The wacky Canadian and I sat in awkwardness next to a poster on the wall with a photograph of a bouquet and coffin with a caption reading, “He beat her 150 times. She only got flowers once.” As the Red Hot Chili Peppers played on at Coachella, we watched Dirty Dancing 2: Havana Nights (in which a cliched, cross-racial, Romeo-and-Juliet-style relationship leads to a Communist revolution!) and Crazy/Beautiful (in which a cliched, cross-class, Romeo-and-Juliet style relationship leads to end of said cliched relationship!).

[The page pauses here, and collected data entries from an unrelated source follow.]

Lemma wf_taken rs1 r rs2 b :
  truns A = rs1 ++ r :: rs2 → run_ok A r → at_end r b →
  wf (with_runs (rs1 ++ shrink r b ++ rs2) A).
Proof using HR.
  intros Hrs Hr Hb. pose proof (rep_wf _ _ HR) as Hwf.
  pose proof (frames_take_run A rs1 r rs2 b Hrs Hr Hb) as Hp.
  pose proof (wf_nodup _ Hwf) as Hnd. rewrite Hp in Hnd.
  apply NoDup_app in Hnd as (_ & _ & Hnd).
  destruct (wf_owned _ Hwf) as (_ & Hsub & _). apply wf_with_runs; [done| |done|].
  - intros r' Hr'. rewrite !elem_of_app in Hr'.
    destruct Hr' as [?|[?|?]]; [|by eapply shrink_ok|];
      apply (wf_run _ Hwf); rewrite Hrs; set_solver.
  - intros f Hf. apply Hsub. rewrite Hp. set_solver.
Qed.

(** The counters after the array of runs is rewritten. *)
Lemma take_run_tail rs1 r rs2 b rs' (Q : option Z → pmm → Prop) :
  truns A = rs1 ++ r :: rs2 → run_ok A r → at_end r b →
  length rs' = 16%nat →
  take (length (rs1 ++ shrink r b ++ rs2)) rs' = rs1 ++ shrink r b ++ rs2 →
  (∀ s', Rep s' (with_runs (rs1 ++ shrink r b ++ rs2) A) → Q (Some b) s') →
  wp (counts_sub MAX_ORDER 1;; sz <- lift (shlc 64 1 MAX_ORDER);; free_frames_sub sz;;
      ret (Some b))
     (set_runs rs' (Z.of_nat (length (rs1 ++ shrink r b ++ rs2))) s) Q.
Proof using HR.
  intros Hrs Hr Hb Hlen Ht HQ. pose proof (rep_wf _ _ HR) as Hwf.
  destruct (order_lookup A 10 Hwf) as [l Hl]; [lia|]. change (Z.to_nat 10) with 10%nat in Hl.
  pose proof (rep_count _ _ HR _ _ Hl) as Hc.
  pose proof (total_blocks_bound _ _ _ Hwf Hl) as Hbd.
  pose proof (frames_bound _ Hwf). pose proof (owned_bound _ Hwf).
  pose proof (Permutation_length (frames_take_run A rs1 r rs2 b Hrs Hr Hb)) as Hfl.
  rewrite length_app, length_block_frames in Hfl. change (Z.to_nat (2 ^ 10)) with 1024%nat in Hfl.
  pose proof (rep_free _ _ HR).
  destruct (sum_runs_frames A (truns A)) as [Hs1 Hs2]; [apply Hwf|].
  pose proof (wf_taken _ _ _ _ Hrs Hr Hb) as Hwf'.
  destruct (sum_runs_frames A (rs1 ++ shrink r b ++ rs2)) as [_ Hs3]; [apply Hwf'|].
  assert (Hsum : sum_runs (rs1 ++ shrink r b ++ rs2) = sum_runs (truns A) - 1).
  { rewrite Hrs, !sum_runs_app, (shrink_blocks A) by done.
    change (r :: rs2) with ([r] ++ rs2). rewrite sum_runs_app. simpl. lia. }
  wp_step. eapply wp_counts_sub; [done|done| |].
  { unfold total_blocks, in_width in *. rewrite decide_True in * by done. lia. }
  repeat wp_step. apply owp_shl_one; [done|]. wp_step. apply wp_free_frames_sub.
  { simpl. unfold in_width. change (2 ^ MAX_ORDER) with 1024. lia. }
  wp_step. apply HQ. eapply (rep_runs_update s A _ rs'); [done..| |].
  - unfold total_blocks. rewrite !decide_True by done. lia.
  - simpl. change (2 ^ MAX_ORDER) with 1024. lia.
Qed.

When we couldn’t take any more television and ran out of ways to detail the myriad of ways the coffin poster was ill-conceived and inappropriate, we turned to other sources of entertainment. At one point, two men came out of the single-person bathroom after having been inside at least an hour (we never saw them go in), prompting untamed speculation. We even made a getaway to In-N-Out, the California-based fast food hamburger joint that never fails to delight out-of-towners (and Canadians, apparently) with its secret menu (always order burgers “Animal Style”) and fresh-cut fries. (I don’t totally understand the fascination with the place, especially considering that the Hollywood In-N-Out usually has a 20-minute wait no matter when you go).
Eventually, after some CT scans and some bad reactions to morphine (my friend’s girlfriend vomited quite a bit that night), we escaped the hospital and arrived at our pre-booked room at the Westin Mission Hills Resort in Rancho Mirage. Our two-room suite was not quite big enough for four people, and it took the hotel over an hour to find pillows and sheets for the extra bed; but the next morning, we awoke to the obsessively-manicured resort’s lavish Sunday breakfast buffet and pool with 60-foot waterslide. It could have been worse. I could have been kicked in the head by a crowd-surfer.
But I still really wanted to return to Coachella. I desperately wondered how I could re-exert control and steer the group back to the rock festival at the polo fields. But as soon as the group saw the buffet and pool, I knew I had lost any hope I had of returning to Coachella — ironically because I had booked in advance a beautiful place for us to stay.
As we began drinking margaritas by the pool, I knew my cause was lost. I stopped trying to exert any control over the situation, relaxed, and jumped into the pool. In the 105-degree heat, the pool’s cool blue water wiped out my stress, and the pool-side bar kept the margaritas flowing. We weren’t at Coachella, but suddenly, we had reached bliss.